■ **Assignment**: The expected answer is the set of lines in the data below between the line holding "Fixpoint min_desde (best" and the line holding "Definition menos_carregado (est", inclusive, written out exactly.

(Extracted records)

- - -

(** In a store the names within one group are distinct. *)
Fixpoint wf (item : h5item) : bool :=
  match item with
  | Group _ members =>
      bool_decide (NoDup members.*1) && forallb (λ kv, wf kv.2) members
  | _ => true
  end.

(** The elements of ordered groups are datasets, as the data model expects
    them: no marked group that the loader reaches has a group as member. *)
Fixpoint leaf_shaped (item : h5item) : bool :=
  match item with
  | Group attrs members =>
      if iterable attrs then forallb (λ kv, is_dataset kv.2) members
      else forallb (λ kv, leaf_shaped kv.2) members
  | _ => true
  end.

Definition leaf_shaped_members (members : list (string * h5item)) : bool :=
  forallb (λ kv, leaf_shaped kv.2) members.

(** The byte-string datasets the loader converts, those outside the marked
    groups, are ASCII. *)
Fixpoint decodable (item : h5item) : bool :=
  match item with
  | Dataset v =>
      if decide (dtype_char v = "S"%char) then forallb elem_decodes (data v)
      else true
  | Group attrs members =>
      if iterable attrs then true
      else forallb (λ kv, decodable kv.2) members
  | Datatype => true
  end.

Definition decodable_members (members : list (string * h5item)) : bool :=
  forallb (λ kv, decodable kv.2) members.

(** What makes the loop raise when it reaches an item. *)
Definition item_raises (item : h5item) : Prop :=
  match item with
  | Group attrs cs =>
      if iterable attrs
      then ∃ e, read_elements cs (seq 0 (length cs)) = Raise e
      else ∃ e, load_item item = Raise e
  | _ => False
  end.

(** The item the loader encounters under the relative path [path] when it
    loads a group with these members: it descends through the groups that
    are not marked. *)
Fixpoint visits (members : list (string * h5item)) (path : list string)
    : option h5item :=
  match path with
  | [] => None
  | k :: path' =>
      match dict_get members k with
      | None => None
      | Some item =>
          match path' with
          | [] => Some item
          | _ :: _ =>
              match item with
              | Group attrs cs =>
                  if iterable attrs then None else visits cs path'
              | _ => None
              end
          end
      end
  end.

(** The object of a loaded dictionary under a path of keys. *)
Fixpoint obj_at (d : pydict pyobj) (path : list string) : option pyobj :=
  match path with
  | [] => None
  | k :: path' =>
      match dict_get d k with
      | None => None
      | Some o =>
          match path' with
          | [] => Some o
          | _ :: _ =>
              match o with
              | PDict d' => obj_at d' path'
              | _ => None
              end
          end
      end
  end.

(** The value the loader is to expose for a dataset: text for byte
    strings, the raw value for everything else. *)
Definition exposed (v : ndarray) : ndarray :=
  if decide (dtype_char v = "S"%char)
  then {| dtype_char := "U"; shape := shape v; data := elem_str <$> data v |}
  else v.

(** The object the loop stores for an item, when it stores one. *)
Definition stored (item : h5item) (o : pyobj) : Prop :=
  match item with
  | Dataset v => o = PArr (exposed v)
  | Group attrs cs =>
      if iterable attrs
      then ∃ l, read_elements cs (seq 0 (length cs)) = Ok l ∧ o = PList l
      else ∃ d, load_members cs [] = Ok d ∧ o = PDict d
  | Datatype => False
  end.





End loader_notions.

(** Equality of trees as Python compares dictionaries: the same keys with
    equal values, in whatever order the items stand. *)
Inductive dict_eq {V : Type} : node V → node V → Prop :=
  | dict_eq_leaf v : dict_eq (Leaf v) (Leaf v)
  | dict_eq_nil : dict_eq (Dict []) (Dict [])
  | dict_eq_skip k c c' items items' :
      dict_eq c c' → dict_eq (Dict items) (Dict items') →
      dict_eq (Dict ((k, c) :: items)) (Dict ((k, c') :: items'))
  | dict_eq_swap kc kc' items :
      dict_eq (Dict (kc :: kc' :: items)) (Dict (kc' :: kc :: items))
  | dict_eq_trans x y z : dict_eq x y → dict_eq y z → dict_eq x z.

(** A flat mapping as the one-level tree it is. *)
Definition flat_tree {V : Type} (flat : pydict V) : node V :=
  Dict ((λ kv, (kv.1, Leaf kv.2)) <$> flat).

(** The group has a dataset under the name [str(i)]. *)
Definition has_element (cs : list (string * h5item)) (i : nat) : bool :=
  match dict_get cs (pretty i) with
  | Some (Dataset _) => true
  | _ => false
  end.

(** Stores the loader can load: every marked group it reaches has a dataset
    for each index below the number of its members, and every byte-string
    dataset it converts is ASCII. *)
Fixpoint loadable (item : h5item) : bool :=
  match item with
  | Dataset v =>
      if decide (dtype_char v = "S"%char) then forallb elem_decodes (data v)
      else true
  | Group attrs cs =>
      if iterable attrs then forallb (has_element cs) (seq 0 (length cs))
      else forallb (λ kv, loadable kv.2) cs
  | Datatype => true
  end.

Definition loadable_members (members : list (string * h5item)) : bool :=
  forallb (λ kv, loadable kv.2) members.

(** ** HiddenPrints *)

(** Objects are told apart by their identity, a number; [fn_set f i a] is
    the store [f] with the object [i] replaced by [a]. *)
Definition fn_set {A} (f : nat → A) (i : nat) (a : A) : nat → A :=
  λ j, if decide (j = i) then a else f j.

(** A file object: whether it was opened on [os.devnull], whether it has
    been closed, and what has been written to it and kept. *)
Record file : Type := File {
  devnull : bool;
  closed : bool;
  written : list string;
}.

(** The interpreter as [HiddenPrints] sees it: the file objects, the next
    free identity, the file [sys.stdout] refers to, and the attribute
    [_original_stdout] of every [HiddenPrints] instance, once it is set. *)
Record interp : Type := Interp {
  files : nat → file;
  next_file : nat;
  sys_stdout : nat;
  original_stdout : nat → option nat;
}.

(** [f.write(s)]: a file on [os.devnull] keeps nothing. *)
Definition file_write (s : string) (f : file) : file :=
  if devnull f then f else File (devnull f) (closed f) (written f ++ [s]).

(** [sys.stdout.write(s)], which [print] comes down to. *)
Definition stdout_write (s : string) (rt : interp) : result unit * interp :=
  if closed (files rt (sys_stdout rt))
  then (Raise (ValueError "I/O operation on closed file."), rt)
  else (Ok (),
        Interp (fn_set (files rt) (sys_stdout rt)
                  (file_write s (files rt (sys_stdout rt))))
               (next_file rt) (sys_stdout rt) (original_stdout rt)).

(** One [sys.stdout.write] after the other, up to the first that raises. *)
Fixpoint stdout_write_all (ss : list string) (rt : interp)
    : result unit * interp :=
  match ss with
  | [] => (Ok (), rt)
  | s :: ss' =>
      match stdout_write s rt with
      | (Raise e, rt') => (Raise e, rt')
      | (Ok _, rt') => stdout_write_all ss' rt'
      end
  end.

(** [f.close()] *)
Definition file_close (id : nat) (rt : interp) : interp :=
  Interp (fn_set (files rt) id
            (File (devnull (files rt id)) true (written (files rt id))))
         (next_file rt) (sys_stdout rt) (original_stdout rt).

(** [HiddenPrints.__enter__(self)]:
    [self._original_stdout = sys.stdout] and then
    [sys.stdout = open(os.devnull, "w")]. *)
Definition HiddenPrints_enter (self : nat) (rt : interp) : interp :=
  Interp (fn_set (files rt) (next_file rt) (File true false []))
         (S (next_file rt))
         (next_file rt)
         (fn_set (original_stdout rt) self (Some (sys_stdout rt))).

(** [HiddenPrints.__exit__(self, ...)]: [sys.stdout.close()] and then
    [sys.stdout = self._original_stdout]. *)
Definition HiddenPrints_exit (self : nat) (rt : interp)
    : result unit * interp :=
  let rt1 := file_close (sys_stdout rt) rt in
  match original_stdout rt1 self with
  | None => (Raise AttributeError, rt1)
  | Some f =>
      (Ok (), Interp (files rt1) (next_file rt1) f (original_stdout rt1))
  end.

(** [with self: body] for the [HiddenPrints] instance [self].  [__exit__]
    returns [None], so an exception of the body goes on after it. *)
Definition with_HiddenPrints {A} (self : nat)
    (body : interp → result A * interp) (rt : interp) : result A * interp :=
  let '(r, rt2) := body (HiddenPrints_enter self rt) in
  match HiddenPrints_exit self rt2 with
  | (Raise e, rt3) => (Raise e, rt3)
  | (Ok _, rt3) => (r, rt3)
  end.

(** ** no_transforms *)

(** The dataset object [dat] and the list objects around it: the lists by
    identity, the next free identity, and the list the attribute
    [dat.transforms] refers to, when [dat] has the attribute. *)
Record dataset (T : Type) : Type := Dataset_obj {
  lists : nat → list T;
  next_list : nat;
  transforms : option nat;
}.
Arguments Dataset_obj {T} lists next_list transforms.
Arguments lists {T} d.
Arguments next_list {T} d.
Arguments transforms {T} d.

Section no_transforms.
Context {T : Type}.

(** [list(dat.transforms)]: the transforms the dataset applies. *)
Definition read_transforms (d : dataset T) : result (list T) :=
  match transforms d with
  | Some l => Ok (lists d l)
  | None => Raise AttributeError
  end.

(** [dat.transforms.append(t)] *)
Definition transforms_append (t : T) (d : dataset T)
    : result unit * dataset T :=
  match transforms d with
  | Some l =>
      (Ok (),
       Dataset_obj (fn_set (lists d) l (lists d l ++ [t])) (next_list d)
         (transforms d))
  | None => (Raise AttributeError, d)
  end.

Fixpoint transforms_append_all (ts : list T) (d : dataset T)
    : result unit * dataset T :=
  match ts with
  | [] => (Ok (), d)
  | t :: ts' =>
      match transforms_append t d with
      | (Raise e, d') => (Raise e, d')
      | (Ok _, d') => transforms_append_all ts' d'
      end
  end.

(** [dat.transforms = []]: the attribute refers to a new, empty list. *)
Definition clear_transforms (d : dataset T) : dataset T :=
  Dataset_obj (fn_set (lists d) (next_list d) []) (S (next_list d))
    (Some (next_list d)).

(** [with no_transforms(dat): body].  The generator saves the list
    [dat.transforms] refers to, sets the attribute to a new empty list and
    yields; the [finally] sets the attribute back whether the body returned
    or raised, and an exception of the body goes on. *)
Definition with_no_transforms {A} (body : dataset T → result A * dataset T)
    (d : dataset T) : result A * dataset T :=
  match transforms d with
  | None => (Raise AttributeError, d)
  | Some saved =>
      let '(r, d2) := body (clear_transforms d) in
      (r, Dataset_obj (lists d2) (next_list d2) (Some saved))
  end.
End no_transforms.

(** * Properties *)

(** ** Dictionaries and strings *)

Section pydict_facts.
Context {A : Type}.
Implicit Types (d : list (string * A)) (k : string) (a : A).

Lemma dict_get_None d k : dict_get d k = None ↔ k ∉ d.*1.
Proof.
  induction d as [|[k' a'] d IH]; simpl.
  - split; [intros _; apply not_elem_of_nil | done].
  - case_decide as Hk; subst.
    + split; [done | intros Hn; destruct Hn; left].
    + rewrite IH, not_elem_of_cons.
      split; [intros ?; split; [congruence | done] | by intros [_ ?]].
Qed.

Lemma dict_in_true d k : dict_in k d = true ↔ k ∈ d.*1.
Proof.
  unfold dict_in. rewrite bool_decide_eq_true, <-not_eq_None_Some, dict_get_None.
  destruct (decide (k ∈ d.*1)); naive_solver.
Qed.

Lemma dict_in_false d k : dict_in k d = false ↔ k ∉ d.*1.
Proof. rewrite <-dict_in_true. destruct (dict_in k d); naive_solver. Qed.

(** Setting a key the dictionary does not have appends it. *)
Lemma dict_set_fresh d k a : k ∉ d.*1 → dict_set d k a = d ++ [(k, a)].
Proof.
  induction d as [|[k' a'] d IH]; simpl; [done|].
  rewrite not_elem_of_cons. intros [Hne Hd].
  case_decide; [congruence|]. by rewrite IH.
Qed.

Lemma dict_get_elem_of d k a :
  NoDup d.*1 → (k, a) ∈ d → dict_get d k = Some a.
Proof.
  induction d as [|[k' a'] d IH]; simpl; [by intros _ ?%elem_of_nil|].
  rewrite NoDup_cons. intros [Hk' Hd] [Heq|Hin]%elem_of_cons.
  - simplify_eq. by rewrite decide_True.
  - case_decide as Hk; [|by apply IH]. subst k'.
    destruct Hk'. apply list_elem_of_fmap. by exists (k, a).
Qed.

Lemma dict_get_Some_elem_of d k a : dict_get d k = Some a → (k, a) ∈ d.
Proof.
  induction d as [|[k' a'] d IH]; simpl; [done|].
  case_decide; [intros; simplify_eq; left | right; auto].
Qed.

Lemma dict_get_app_fresh d k a : k ∉ d.*1 → dict_get (d ++ [(k, a)]) k = Some a.
Proof.
  induction d as [|[k' a'] d IH]; simpl.
  - intros _. by rewrite decide_True.
  - rewrite not_elem_of_cons. intros [Hne Hd].
    case_decide; [congruence | by apply IH].
Qed.
End pydict_facts.

Lemma drop_last_cons c s : s ≠ "" → drop_last (String c s) = String c (drop_last s).
Proof. by destruct s. Qed.

Lemma append_nonempty_r s t : t ≠ "" → s +:+ t ≠ "".
Proof. by destruct s, t. Qed.

Lemma drop_last_app s t : t ≠ "" → drop_last (s +:+ t) = s +:+ drop_last t.
Proof.
  intros Ht. induction s as [|c s IH]; [done|].
  change (String c s +:+ t) with (String c (s +:+ t)).
  rewrite drop_last_cons by by apply append_nonempty_r.
  by rewrite IH.
Qed.

Lemma append_empty_r s : s +:+ "" = s.
Proof.
  induction s as [|c s IH]; [done|].
  change (String c (s +:+ "") = String c s). by f_equal.
Qed.

Lemma append_assoc s t u : (s +:+ t) +:+ u = s +:+ (t +:+ u).
Proof.
  induction s as [|c s IH]; [done|].
  change (String c ((s +:+ t) +:+ u) = String c (s +:+ (t +:+ u))). by f_equal.
Qed.

(** The name built for a child, cut at the leaf, is the child's name. *)
Lemma drop_last_key k : drop_last (k +:+ "_") = k.
Proof. rewrite drop_last_app by done. apply append_empty_r. Qed.
(** The lines printed inside the loop. *)
Inductive Evento : Type :=
| EvAtribuicao (elapsed : Q) (id prioridade sid : Z) (policy : string)
| EvMigracao (elapsed : Q) (id prioridade de para : Z) (policy : string)
| EvConclusao (elapsed : Q) (sid id : Z) (cpu_ memory_ : Q)
| EvPreempcao (elapsed : Q) (sid id : Z) (restante cpu_ memory_ : Q).

(** The run-scoped state of [executar_politica]. *)
Record Sim := {
  pending : list nat;
  tarefas : list Tarefa;
  estados : list (Z * Estado);
  completed : list (Z * Registro);
  filas : list (Z * list Item);
  eventos : list Evento }.

(** ** State at the start of a run (lines 25-44) *)

Definition nova_tarefa (start : Q) (r : Requisicao) : Tarefa :=
  {| t_id := q_id r; t_prioridade := q_prioridade r; t_tempo_exec := tempo_exec r;
     arrival_time := start; t_remaining := tempo_exec r;
     running := false; last_worker := None |}.

Definition estados_iniciais (ss : list Servidor) : list (Z * Estado) :=
  fold_left (fun d s => dict_set (s_id s) {| cap := capacidade s; load := 0; busy := 0%Q |} d)
            ss [].

Definition filas_iniciais (ss : list Servidor) : list (Z * list Item) :=
  fold_left (fun d s => dict_set (s_id s) [] d) ss [].

Definition estado_inicial (cfg : Config) (start : Q) : Sim :=
  {| pending := seq 0 (length (requisicoes cfg));
     tarefas := map (nova_tarefa start) (requisicoes cfg);
     estados := estados_iniciais (servidores cfg);
     completed := [];
     filas := filas_iniciais (servidores cfg);
     eventos := [] |}.

(** ** Filters of lines 51 and 55 *)

Definition elegivel (t : Tarefa) : bool :=
  negb (running t) && negb (Qle_bool (t_remaining t) 0).

Definition ref_elegivel (ts : list Tarefa) (r : nat) : bool :=
  match ts !! r with
  | Some t => elegivel t
  | None => false
  end.

Definition elegiveis_de (st : Sim) : list nat :=
  List.filter (ref_elegivel (tarefas st)) (pending st).

Definition tem_vaga (p : Z * Estado) : bool := load (snd p) <? cap (snd p).

Definition livres_de (est : list (Z * Estado)) : list Z :=
  map fst (List.filter tem_vaga est).

(** ** Choice of the server (lines 66-77) *)

(** The loop of [min(l, key=...)] after its first element: a later element
    replaces the best one only when its key is strictly smaller. *)
Fixpoint min_desde (best : Z * Z) (l : list (Z * Z)) : Z * Z :=
  match l with
  | [] => best
  | x :: l' => min_desde (if snd x <? snd best then x else best) l'
  end.

(** [min(l, key=lambda x: estados[x]["load"])]. *)
Definition menos_carregado (est : list (Z * Estado)) (l : list Z) : Resultado Z :=
  match l with
  | [] => Erro ValueError
  | _ =>
      ks <~ para_cada (fun x => s <~ exigir KeyError (dict_get x est); Ok (x, load s)) l;
      match ks with
      | [] => Erro ValueError
      | k :: ks' => Ok (fst (min_desde k ks'))
      end
  end.

Definition candidatos_de (lw : Z) (livres : list Z) : list Z :=
  List.filter (fun sid => negb (Z.eqb sid lw)) livres.

Definition escolher (est : list (Z * Estado)) (t : Tarefa) (livres : list Z) : Resultado Z :=
  match last_worker t with
  | Some lw =>
      match candidatos_de lw livres with
      | [] => menos_carregado est livres
      | c :: cs => menos_carregado est (c :: cs)
      end
  | None => menos_carregado est livres
  end.

(** ** One assignment (lines 61-120) *)

(** [min(a, b)] of two numbers: the first one unless the second is strictly
    smaller. *)
Definition py_min (a b : Q) : Q := if Qle_bool a b then a else b.

Definition construir_msg (policy : string) (quantum : Q) (t : Tarefa) : Msg :=
  if String.eqb policy "rr"
  then {| m_id := t_id t; m_priority := t_prioridade t; m_remaining := t_remaining t;
          m_slice := Some (py_min quantum (t_remaining t)); m_exec_time := None |}
  else {| m_id := t_id t; m_priority := t_prioridade t; m_remaining := t_remaining t;
          m_slice := None; m_exec_time := Some (t_remaining t) |}.

(** Modelled from the spec: [enviar_tarefa] of the module [ipc], whose file
    is not part of the sources; it sends the message to the chosen server's
    channel, here the end of that server's queue. *)
Definition enviar_tarefa (fila : list Item) (msg : Msg) : list Item :=
  fila ++ [ITarefa msg].

Definition com_running (b : bool) (t : Tarefa) : Tarefa :=
  {| t_id := t_id t; t_prioridade := t_prioridade t; t_tempo_exec := t_tempo_exec t;
     arrival_time := arrival_time t; t_remaining := t_remaining t;
     running := b; last_worker := last_worker t |}.

Definition com_last_worker (w : Z) (t : Tarefa) : Tarefa :=
  {| t_id := t_id t; t_prioridade := t_prioridade t; t_tempo_exec := t_tempo_exec t;
     arrival_time := arrival_time t; t_remaining := t_remaining t;
     running := running t; last_worker := Some w |}.

Definition com_remaining (q : Q) (t : Tarefa) : Tarefa :=
  {| t_id := t_id t; t_prioridade := t_prioridade t; t_tempo_exec := t_tempo_exec t;
     arrival_time := arrival_time t; t_remaining := q;
     running := running t; last_worker := last_worker t |}.

Definition com_load (n : Z) (s : Estado) : Estado :=
  {| cap := cap s; load := n; busy := busy s |}.

Definition com_busy (q : Q) (s : Estado) : Estado :=
  {| cap := cap s; load := load s; busy := q |}.

(** Lines 82-83. *)
Definition abrir_registro (t : Tarefa) (comp : list (Z * Registro)) : list (Z * Registro) :=
  match dict_get (t_id t) comp with
  | Some _ => comp
  | None => dict_set (t_id t) {| arrival := arrival_time t; r_end := None |} comp
  end.

(** Lines 100-114: which line is printed. *)
Definition evento_atribuicao (policy : string) (elapsed : Q) (t : Tarefa) (sid : Z) : Evento :=
  match last_worker t with
  | Some lw =>
      if negb (Z.eqb lw sid)
      then EvMigracao elapsed (t_id t) (t_prioridade t) lw sid policy
      else EvAtribuicao elapsed (t_id t) (t_prioridade t) sid policy
  | None => EvAtribuicao elapsed (t_id t) (t_prioridade t) sid policy
  end.

(** The body of the assignment loop for the task [r] handed out by the
    scheduler; the result carries the chosen server and the message sent. *)
Definition atribuir (policy : string) (quantum elapsed : Q) (st : Sim) (r : nat)
    (livres : list Z) : Resultado (Z * Msg * Sim) :=
  t <~ exigir TypeError (tarefas st !! r);
  sid <~ escolher (estados st) t livres;
  let t1 := com_running true t in
  let comp := abrir_registro t1 (completed st) in
  let msg := construir_msg policy quantum t1 in
  fila <~ exigir KeyError (dict_get sid (filas st));
  let filas' := dict_set sid (enviar_tarefa fila msg) (filas st) in
  s <~ exigir KeyError (dict_get sid (estados st));
  let est := dict_set sid (com_load (load s + 1) s) (estados st) in
  let ev := evento_atribuicao policy elapsed t1 sid in
  let t2 := com_last_worker sid t1 in
  Ok (sid, msg,
      {| pending := pending st;
         tarefas := <[r := t2]> (tarefas st);
         estados := est;
         completed := comp;
         filas := filas';
         eventos := eventos st ++ [ev] |}).

(** ** One response (lines 130-156) *)

Definition tem_id (ts : list Tarefa) (id : Z) (r : nat) : bool :=
  match ts !! r with
  | Some t => Z.eqb (t_id t) id
  | None => false
  end.

(** The task found by the scan of lines 138-142, if any. *)
Definition primeira_com_id (ts : list Tarefa) (pend : list nat) (id : Z) : option nat :=
  List.find (tem_id ts id) pend.

Definition atualizar_tarefa (ts : list Tarefa) (pend : list nat) (resp : Resposta) : list Tarefa :=
  match primeira_com_id ts pend (r_id resp) with
  | Some r =>
      match ts !! r with
      | Some t => <[r := com_running false (com_remaining (r_remaining resp) t)]> ts
      | None => ts
      end
  | None => ts
  end.

Definition processar_resposta (start : Q) (st : Sim) (resp : Resposta) (now2 : Q)
    : Resultado Sim :=
  let sid := worker resp in
  s <~ exigir KeyError (dict_get sid (estados st));
  let est := dict_set sid (com_load (load s - 1) (com_busy (busy s + duration resp) s))
                      (estados st) in
  let elapsed2 := (now2 - start)%Q in
  let ts := atualizar_tarefa (tarefas st) (pending st) resp in
  if Qeq_bool (r_remaining resp) 0 then
    reg <~ exigir KeyError (dict_get (r_id resp) (completed st));
    Ok {| pending := List.filter (fun r => negb (tem_id ts (r_id resp) r)) (pending st);
          tarefas := ts;
          estados := est;
          completed := dict_set (r_id resp) {| arrival := arrival reg; r_end := Some now2 |}
                                (completed st);
          filas := filas st;
          eventos := eventos st ++ [EvConclusao elapsed2 sid (r_id resp) (cpu resp) (memory resp)] |}
  else
    Ok {| pending := pending st;
          tarefas := ts;
          estados := est;
          completed := completed st;
          filas := filas st;
          eventos := eventos st ++
            [EvPreempcao elapsed2 sid (r_id resp) (r_remaining resp) (cpu resp) (memory resp)] |}.

(** ** Stop condition (line 159) *)

Definition terminada (ts : list Tarefa) (r : nat) : bool :=
  match ts !! r with
  | Some t => Qeq_bool (t_remaining t) 0
  | None => true
  end.

Definition condicao_parada (st : Sim) : bool :=
  forallb (terminada (tarefas st)) (pending st).

(** ** Final metrics (lines 167-172) *)

Record Metricas := { tempo_medio : Q; throughput : Q; utilizacao : Q }.

(** [sum(l)]: a left fold from 0. *)
Definition py_sum (l : list Q) : Q := fold_left Qplus l 0%Q.

Definition dividir (a b : Q) : Resultado Q :=
  if Qeq_bool b 0 then Erro ZeroDivisionError else Ok (a / b)%Q.

Definition py_len {A} (l : list A) : Q := inject_Z (Z.of_nat (length l)).
(** * GoldMetrics: the retrying HTTP client and the idempotent event bus

  A shallow embedding of
  - [backend/app/infrastructure/adapters/api.py]
    ([AIOHTTPAPIClientAdapter], [EODHDAPIClient]) and
  - [backend/app/infrastructure/adapters/event_bus.py]
    ([RedisEventStoreAdapter], [RabbitMQEventBusAdapter]),
  together with the parts of the libraries these adapters are built on
  (the retry controller and the wait strategy of tenacity, the message and
  [process()] contract of aio_pika, the key/expiry behaviour of Redis).

  Coroutines are modelled as functions that return an outcome (a value or a
  raised exception) together with the list of observable events they
  emitted, in chronological order. *)

From Stdlib Require Import ZArith QArith Qminmax Lia.
From stdpp Require Import base strings pretty gmap list.

Set Warnings "-register-all".
Local Open Scope Z_scope.

(* ===================================================================== *)
(** ** Python values and exceptions                                       *)
(* ===================================================================== *)

Module Py.

(** What [json.loads] and [response.json()] produce. Non-integer numbers
    play no role in the adapters and are left out. *)
Inductive json :=
| JNull
| JBool (b : bool)
| JInt (n : Z)
| JStr (s : string)
| JList (l : list json)
| JDict (items : list (string * json)).

(** Python truthiness, as used by [if not x]. *)
Definition truthy (v : json) : bool :=
  match v with
  | JNull => false
  | JBool b => b
  | JInt n => negb (n =? 0)
  | JStr s => negb (String.eqb s "")
  | JList l => match l with [] => false | _ => true end
  | JDict d => match d with [] => false | _ => true end
  end.

(** The exceptions the adapters can meet. [ClientResponseError] is a
    subclass of [ClientError] in aiohttp; [TimeoutError] is
    [asyncio.TimeoutError], which aiohttp raises when the total timeout of a
    request runs out and which is not a [ClientError]; [JSONDecodeError] and
    [UnicodeDecodeError] are unrelated subclasses of [ValueError];
    [RetryError] carries the failed last attempt; [MessageProcessError]
    carries its [__context__], the exception that was being handled when
    it was raised, if any. *)
Inductive exn :=
| ClientError (msg : string)
| ClientResponseError (status : Z)
| TimeoutError
| RetryError (last_attempt : exn)
| RedisError (msg : string)
| AMQPError (msg : string)
| JSONDecodeError
| UnicodeDecodeError
| AttributeError
| ValueError
| MessageProcessError (context : option exn)
| Exception_ (msg : string).

(** [isinstance(error, aiohttp.ClientError)] *)
Definition isinstance_ClientError (e : exn) : bool :=
  match e with
  | ClientError _ | ClientResponseError _ => true
  | _ => false
  end.

(** [isinstance(error, aiohttp.ClientResponseError)] *)
Definition isinstance_ClientResponseError (e : exn) : bool :=
  match e with
  | ClientResponseError _ => true
  | _ => false
  end.

(** [isinstance(error, json.JSONDecodeError)] *)
Definition isinstance_JSONDecodeError (e : exn) : bool :=
  match e with JSONDecodeError => true | _ => false end.

(** [isinstance(error, redis.asyncio.RedisError)] *)
Definition isinstance_RedisError (e : exn) : bool :=
  match e with RedisError _ => true | _ => false end.

(** [isinstance(error, aio_pika.exceptions.AMQPError)] *)
Definition isinstance_AMQPError (e : exn) : bool :=
  match e with AMQPError _ | MessageProcessError _ => true | _ => false end.

(** The outcome of awaiting a coroutine. *)
Inductive outcome (A : Type) :=
| Return (v : A)
| Raise (e : exn).
Arguments Return {A} v.
Arguments Raise {A} e.

End Py.
Import Py.

(* ===================================================================== *)
(** ** tenacity: stop and wait strategies                                 *)
(* ===================================================================== *)

Module Tenacity.

(** [tenacity._utils.MAX_WAIT = sys.maxsize / 2], the float 2^62. *)
Definition MAX_WAIT : Q := inject_Z (2 ^ 62).

(** [stop_after_attempt(n)]: [attempt_number >= max_attempt_number]. *)
Definition stop_after_attempt (max_attempt_number : Z) (attempt_number : nat) : bool :=
  max_attempt_number <=? Z.of_nat attempt_number.

(** [wait_exponential(multiplier, max=MAX_WAIT, exp_base=2, min=0)]:
    [try: exp = exp_base ** (attempt_number - 1); result = multiplier * exp
     except OverflowError: return max]
    and then [max(max(0, min), min(result, max))]. The multiplier is a
    float and [exp] an integer, which the product converts to a float: from
    [2 ** 1024] on the conversion raises [OverflowError] and the wait is
    [max]. Below that, scaling a float by a power of two is exact (a product
    that overflows is infinite and is cut to [max]), so the product is taken
    in the rationals. Attempt numbers start at 1. *)
Definition wait_exponential (multiplier : Q) (attempt_number : nat) : Q :=
  let e := Z.of_nat attempt_number - 1 in
  if 1024 <=? e then MAX_WAIT
  else
    let exp := 2 ^ e in
    let result := (multiplier * inject_Z exp)%Q in
    Qmax (Qmax 0 0) (Qmin result MAX_WAIT).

- - -

■ **Answer box**:
Fixpoint min_desde (best : Z * Z) (l : list (Z * Z)) : Z * Z :=
  match l with
  | [] => best
  | x :: l' => min_desde (if snd x <? snd best then x else best) l'
  end.

(** [min(l, key=lambda x: estados[x]["load"])]. *)
Definition menos_carregado (est : list (Z * Estado)) (l : list Z) : Resultado Z :=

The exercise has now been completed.